To be eligible for grants, materials must be maintained on open-source Internet-based content libraries such as the EPA, for high schools and professional libraries such as Creative Commons.
Q: What are some important steps to become a proficient computer user?
A: When you get on the Internet, you can find a lot of new technologies and techniques for learning how to use them. Education should not only be in an online environment, but in the classroom with equipment you can use in your own space to learn. It is up to us as educators to make sure you have all these tools available to you to help you make good use of your teachers and learn how to use the technology you choose.
Libraries could play a critical role in providing free access to computer learning materials. Students may get help in learning while online at a library located in their school, with opportunities for support and video assistance.

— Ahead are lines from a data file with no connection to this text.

(** * sysmon: task and system resource sampler (src/sysmon.c)

    A shallow embedding of the sampling engine of [sysmon.c] and the
    properties its specification states about it.

    Conventions of the embedding.
    - C integers are [Z]; [uint32_t] arithmetic wraps with [wrap_u32] and
      [int] arithmetic with [wrap_int] wherever the source computes.
    - [float] is IEEE-754 binary32, taken from the executable specification
      [SpecFloat] of the standard library with [prec = 24], [emax = 128]
      (round to nearest, ties to even).
    - The module state [self], the function-local statics and the set of
      live heap blocks form one [Program] record that every operation
      threads explicitly.
    - Everything the platform answers (kernel snapshots, allocator
      success, heap statistics, idle-task handles, the stack registry) is
      an input of the operation, collected in [CycleEnv] and [InitEnv].
    - Arrays are lists read with [!!] and written with [<[i := x]>].  An
      access that is out of bounds or goes through a NULL pointer is
      undefined in C; the embedding reads nothing and writes nothing
      there, and the invariants [table_inv], [scratch_wf] and [slots_wf]
      of the reachable states give the bounds within which the accesses
      of the sampler stay.
    - The configuration constants of the headers that are not part of the
      sources at hand ([CONFIG_SYSMON_SAMPLE_COUNT],
      [SYSMON_MAX_TRACKED_TASKS], [sizeof task_name],
      [sizeof (StackType_t)]) are parameters of the development; the
      struct layouts are read off the field accesses of [sysmon.c]. *)

From Stdlib Require Import ZArith Lia Bool List String Ascii.
From Stdlib Require Import Floats.SpecFloat.
From stdpp Require Import base option list gmap.

Open Scope Z_scope.

(** ** Machine integers *)

Definition UINT32_MAX : Z := 4294967295.
Definition INT_MAX : Z := 2147483647.
(** * hume-voice-demo: the command-line voice client

    A shallow embedding of [cli/database.py], [cli/config.py],
    [cli/evi_client.py], [cli/audio_handler.py] and
    [cli/conversation_manager.py], and the properties of the persistent
    store, of the configuration loader and of the session coordinator.

    Conventions of the embedding.
    - SQLite tables are lists of rows in rowid order; a [TIMESTAMP] is the
      integer number of seconds that [CURRENT_TIMESTAMP] denotes, and every
      SQL statement reads the clock once.
    - A Python exception is a value: a function that can raise returns a
      sum, and [try]/[except]/[finally] are written out as matches.
    - Everything the coordinator does to the outside world (console lines,
      log records, Store calls, channel and audio actions) is appended to a
      trace, in program order. *)

From Stdlib Require Import ZArith List String Ascii Bool Lia QArith.
From Stdlib Require Import Sorting.Sorted Sorting.Permutation.
Import ListNotations.

Local Open Scope string_scope.
Local Open Scope list_scope.
Local Open Scope Z_scope.

Set Implicit Arguments.

(** ** Python values shared by all modules *)

(** An exception object, as far as the program looks at it:
    [str(type(e))] and [str(e)]. *)
Record Exn : Type := mkExn { exn_type : string; exn_msg : string }.

(** [needle in haystack] on Python strings. *)
Fixpoint str_contains (needle haystack : string) : bool :=
  if String.prefix needle haystack then true
  else match haystack with
       | EmptyString => false
       | String _ rest => str_contains needle rest
       end.

(** [s.lower()] on ASCII text. *)
Definition ascii_lower (c : ascii) : ascii :=
  let n := nat_of_ascii c in
  if (Nat.leb 65 n && Nat.leb n 90)%bool then ascii_of_nat (n + 32) else c.

Fixpoint str_lower (s : string) : string :=
  match s with
  | EmptyString => EmptyString
  | String c rest => String (ascii_lower c) (str_lower rest)
  end.

(** Truth value of an [Optional[int]] in an [if]: [None] and [0] are
    false. *)
Definition truthy_id (o : option Z) : bool :=
  match o with
  | Some z => negb (z =? 0)
  | None => false
  end.

(** Truth value of a [str] (or [Optional[str]]): [None] and the empty
    string are false. *)
Definition truthy_str (o : option string) : bool :=
  match o with
  | Some s => negb (s =? "")%string
  | None => false
  end.

(** ** database.py *)

Module Database.

(** A row of table [conversations]. *)
Record Conversation : Type := mkConversation {
  c_id : Z;
  c_title : string;
  c_created_at : Z;
  c_updated_at : Z;
  c_status : string
}.

(** A row of table [messages]. *)
Record Message : Type := mkMessage {
  m_id : Z;
  m_conversation_id : Z;
  m_role : string;
  m_content : string;
  m_timestamp : Z;
  m_audio_duration : option Q
}.

(** The database file: both tables in rowid order and the
    [sqlite_sequence] counters that [AUTOINCREMENT] keeps. *)
Record Store : Type := mkStore {
  conversations : list Conversation;
  messages : list Message;
  seq_conversations : Z;
  seq_messages : Z
}.

(** The schema that [_init_schema] creates when the file is new. *)
Definition empty_store : Store := mkStore [] [] 0 0.

(** [AUTOINCREMENT]: one more than the largest rowid the table has ever
    held. *)
Definition max_id (ids : list Z) (seq : Z) : Z := fold_right Z.max seq ids.

Definition next_rowid (ids : list Z) (seq : Z) : Z := max_id ids seq + 1.

(** *** Connections and transactions *)

(** What a transaction has done so far ([working]) and what the file holds
    ([committed]). *)
Record Conn : Type := mkConn { committed : Store; working : Store }.

Inductive dbres (A : Type) : Type :=
| DbOk (a : A)
| DbErr (e : Exn).
Arguments DbOk {A} a.
Arguments DbErr {A} e.

(** Code running on an open connection. *)
Definition Sql (A : Type) : Type := Conn -> dbres A * Conn.

Definition sql_ret {A} (a : A) : Sql A := fun c => (DbOk a, c).

Definition sql_bind {A B} (m : Sql A) (k : A -> Sql B) : Sql B :=
  fun c => match m c with
           | (DbOk a, c1) => k a c1
           | (DbErr e, c1) => (DbErr e, c1)
           end.

Local Notation "x <- m ;; k" := (sql_bind m (fun x => k))
  (at level 61, m at next level, right associativity).
Local Notation "m ;;; k" := (sql_bind m (fun _ => k))
  (at level 61, right associativity).

(** An injected failure of the engine (database locked, disk full, ...):
    the statement of the call with this index raises this exception.  The
    commit counts as a statement. *)
Definition Fault : Type := option (nat * Exn).

Definition fault_at (f : Fault) (i : nat) : option Exn :=
  match f with
  | Some (j, e) => if Nat.eqb i j then Some e else None
  | None => None
  end.
(* ===== verification/_CoqProject ===== *)
-Q . S2P
Prelude.v
Scalar.v
Float.v
NdArray.v
ArgSort.v
Grid.v
Region.v
Rng.v
Kernel.v
Intensity.v
Sampler.v
Log.v
Plot.v
Draw.v
Tape.v
Fixtures.v
Thinning.v
Proposal.v
Generate.v
Endless.v
KernelLaws.v
Excitation.v
HawkesLaws.v
PlotLaws.v
LogLaws.v
DrawLaws.v
Unbounded.v
Ieee.v
IeeeLaws.v
IeeeBatch.v
IeeePlot.v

Q: What do you recommend to teachers in upgrading their lessons to be more realistic, specific, contemporary, and best practice?
A: Our role as educators is to make sure we are keeping up with what teachers need to do to teach every day. I would encourage teachers to think outside of the box to gain more understanding. If they think that computer lesson plans might apply to their current subject, they can create a lesson plan that would be best suited for their lesson plan.
Our role is to make sure you are always learning from your new students, but you can use new students to teach old students. If you were in a classroom and you have a new group, find the key lessons in your old lessons, and use your new learning as a teaching tool. Make sure that the key lessons that would be helpful for the new group have a sound foundation because you don’t want to just teach over and over again.
Q: Do you see libraries becoming more computer literate?
A: Libraries have been making great strides in developing more competencies in the technology technology they offer. The local library, which can serve as a place to learn about different computer programming, hacking, and a library community, could be an example for developers. We have great teachers in our libraries and professors who are engaged in helping their students learn computers. The variety of technology available online is inspiring and inspiring to the kids.
This training seminar is modeled after our largest state-wide participation in our Summer Learning Challenge, this year in Oakland, Calif. Summer Learning Challenge is designed to encourage adults to learn skills through information and sharing and grant money should be used to enhance technology literacy for college students.